E4orf6 proteins of human adenoviruses form Cullin-based E3 ubiquitin ligase complexes that degrade cellular proteins, which impedes efficient viral replication. These complexes also include the viral E1B55K product, which is believed to recruit most substrates for ubiquitination. Heterogeneity in the composition of these ligases exists, as serotypes representing some species form Cul5-based complexes (species B2, C, D, and E), whereas others utilize Cul2 (species A and F). Adenovirus type 16 (Ad16; species B1) binds significant levels of both. In this report, we show that the Cul2 binding sequence in E4orf6 of Ad12 (species A) and Ad40 (species F) resembles the cellular consensus Cul2 box. Mutation within this Cul2 box prevents binding not only of Cul2 but also in some cases Elongin C and reduces the ability to degrade target proteins, such as Mre11 and p53. A comparable Cul2 box is not present in E4orf6 of Ad5 and other serotypes that bind Cul5; however, creation of this Cul2 box sequence in Ad5 E4orf6 promoted binding to Cul2 and Cul2-dependent degradation of Mre11. E4orf6 of Ad16 also binds Cul2; however, unlike Ad40, it does not contain an Ad12-like Cul2 box, suggesting that Ad16 binds Cul2 in a unique but perhaps nonfunctional manner, as only Cul5 binding complexes appeared able to degrade Mre11. Our extensive analyses have thus far failed to identify a consensus Cul5 binding sequence, suggesting that association occurs via a novel and perhaps complex pattern of protein-protein interactions. Nevertheless, the identification of the Cul2 box may allow prediction of Cullin specificity for all E4orf6-containing Adenoviridae.

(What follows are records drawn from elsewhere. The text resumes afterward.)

Fixpoint ascending (indices : list N) : Prop :=
  match indices with
  | [] => True
  | index :: rest =>
      Forall (fun later => (index < later)%N) rest /\ ascending rest
  end.

Section Ops.
Context {V : Type}.

Fixpoint setElement (index : N) (value : V) (l : list (N * V))
  : list (N * V) :=
  match l with
  | [] => [(index, value)]
  | (i, v) :: rest =>
      if (index <? i)%N then (index, value) :: (i, v) :: rest
      else if (index =? i)%N then (index, value) :: rest
      else (i, v) :: setElement index value rest
  end.

Fixpoint getElement (index : N) (l : list (N * V)) : option V :=
  match l with
  | [] => None
  | (i, v) :: rest => if (index =? i)%N then Some v else getElement index rest
  end.

(** [object[key] = value], for a value that is an object. *)
Definition assign (key : string) (value : V) (object : t V) : t V :=
  if String.eqb key "__proto__" then object
  else
    match arrayIndex key with
    | Some index =>
        {| elements := setElement index value (elements object);
           properties := properties object |}
    | None =>
        {| elements := elements object;
           properties := JsMap.set key value (properties object) |}
    end.

(** The value of the own property [key], if there is one. *)
Definition getOwn (key : string) (object : t V) : option V :=
  match arrayIndex key with
  | Some index => getElement index (elements object)
  | None => JsMap.get key (properties object)
  end.

(** The own properties, in the order in which [JSON.stringify] writes
    them. *)
Definition entries (object : t V) : list (string * V) :=
  map (fun element => (indexToString (fst element), snd element))
    (elements object)
  ++ properties object.

(** The elements stand by ascending index, under array indices; the
    other properties stand under keys that are no array index, none
    twice. *)
Definition wf (object : t V) : Prop :=
  ascending (map fst (elements object)) /\
  Forall (fun element => (fst element < 4294967295)%N) (elements object) /\
  JsMap.wf (properties object) /\
  Forall (fun property => arrayIndex (fst property) = None)
    (properties object).

End Ops.

End JsObject.

(* ------------------------------------------------------------------ *)
(** ** The rest of the registry: removal, listing, the sweep *)

Module ServerOps.

Import Server.

Record SuccessResponse : Type := {
  message : string
}.

(** The id built by [app.delete('/services/:name/:port')] from
    [parseInt(port)]; [None] is [NaN], which a template literal prints as
    ["NaN"]. *)
Definition createServiceIdOfParam (name ip : string) (port : option Z)
  : string :=
  match port with
  | Some n => createServiceId name ip n
  | None =>
      String.append name (String.append "-" (String.append ip "-NaN"))
  end.

(** [app.delete('/services/:name/:port')]; [port] is [parseInt] of the
    route parameter. *)
Definition remove (req : Req.t) (name : string) (port : option Z)
  (services : ServicesMap) : ServicesMap * Reply SuccessResponse :=
  let ip := getClientIP req in
  let id := createServiceIdOfParam name ip port in
  match JsMap.get name services with
  | None => (services, Status 404 "Service not found")
  | Some serviceGroup =>
      let deleted := JsMap.has id serviceGroup in
      let serviceGroup' := JsMap.delete id serviceGroup in
      let services' :=
        if Nat.eqb (JsMap.size serviceGroup') 0
        then JsMap.delete name services
        else JsMap.set name serviceGroup' services in
      (services',
       if deleted then Json {| message := "Service removed successfully" |}
       else Status 404 "Service instance not found")
  end.

(** One instance of [GET /services]: the instance and its [status]. *)
Definition Tagged : Type := (ServiceInstance * string)%type.

(** [app.get('/services')]: the plain object built by assigning, for
    every group in turn, the array of the tagged live instances under
    the group's name. *)
Definition listAll (now : Z) (services : ServicesMap)
  : JsObject.t (list Tagged) :=
  fold_left
    (fun allServices entry =>
       JsObject.assign (fst entry)
         (map (fun service => (service, "alive"))
            (filter (fun service => isServiceAlive now service)
               (JsMap.values (snd entry))))
         allServices)
    services JsObject.empty.

(** The inner loop of the sweep: every entry of the group is visited
    once, and a dead one is deleted from the group by its key. *)
Definition sweepGroup (now : Z) (serviceGroup : ServiceGroup)
  : ServiceGroup :=
  fold_left
    (fun group entry =>
       if isServiceAlive now (snd entry) then group
       else JsMap.delete (fst entry) group)
    serviceGroup serviceGroup.

(** The callback of [setInterval(..., 60 * 1000)]: every group is swept
    where it stands, and deleted from the store if nothing is left. *)
Definition cleanupDeadServices (now : Z) (services : ServicesMap)
  : ServicesMap :=
  fold_left
    (fun store entry =>
       let serviceGroup := sweepGroup now (snd entry) in
       if Nat.eqb (JsMap.size serviceGroup) 0
       then JsMap.delete (fst entry) store
       else JsMap.set (fst entry) serviceGroup store)
    services services.

(** No name maps to an empty group. *)
Definition noEmptyGroup (services : ServicesMap) : Prop :=
  forall name group, JsMap.get name services = Some group -> group <> [].

(** Every instance is stored under its own id, in the group of its own
    name. *)
Definition keyedById (services : ServicesMap) : Prop :=
  forall name group key service,
    JsMap.get name services = Some group ->
    In (key, service) group ->
    Server.id service = key /\ Server.name service = name.

Definition storeInvariant (services : ServicesMap) : Prop :=
  storeWf services /\ noEmptyGroup services /\ keyedById services.

(** What the sweep leaves of a store: the live entries of every group,
    without the groups that have none. *)
Definition liveEntries (now : Z) (serviceGroup : ServiceGroup)
  : ServiceGroup :=
  filter (fun entry => isServiceAlive now (snd entry)) serviceGroup.

Fixpoint liveGroups (now : Z) (services : ServicesMap) : ServicesMap :=
  match services with
  | [] => []
  | (name, serviceGroup) :: rest =>
      match liveEntries now serviceGroup with
      | [] => liveGroups now rest
      | entry :: entries => (name, entry :: entries) :: liveGroups now rest
      end
  end.

End ServerOps.

(** ** The discover handler of [service-discovery-server/index.js] *)

Module ServerJs.

Import Server.

(** The object literal the handler maps every live instance to. *)
Definition copyFields (service : ServiceInstance) : ServiceInstance :=
  {| id := id service;
     name := name service;
     ip := ip service;
     port := port service;
     lastHeartbeat := lastHeartbeat service;
     registeredAt := registeredAt service;
     heartbeatInterval := heartbeatInterval service |}.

IMPORTANCE The work described in this paper is a continuation of our in-depth studies on the Cullin-based E3 ligase complexes formed by the viral E4orf6 and E1B55K proteins of all human adenoviruses. This complex induces the degradation of a growing series of cellular proteins that impede efficient viral replication. Some human adenovirus species utilize Cul5, whereas others bind Cul2. In this paper, we are the first to identify the E4orf6 Cul2 binding site, which conforms in sequence to a classic cellular Cul2 box. Ours is the first detailed biochemical and genetic analysis of a Cul2-based adenovirus ligase and provides insights into both the cooperative interactions in forming Cullin-based ligases as well as the universality of formation of all adenovirus ligase complexes. Our work now permits future analysis of the evolutionary significance of the ligase complex, work that is currently in progress in our lab.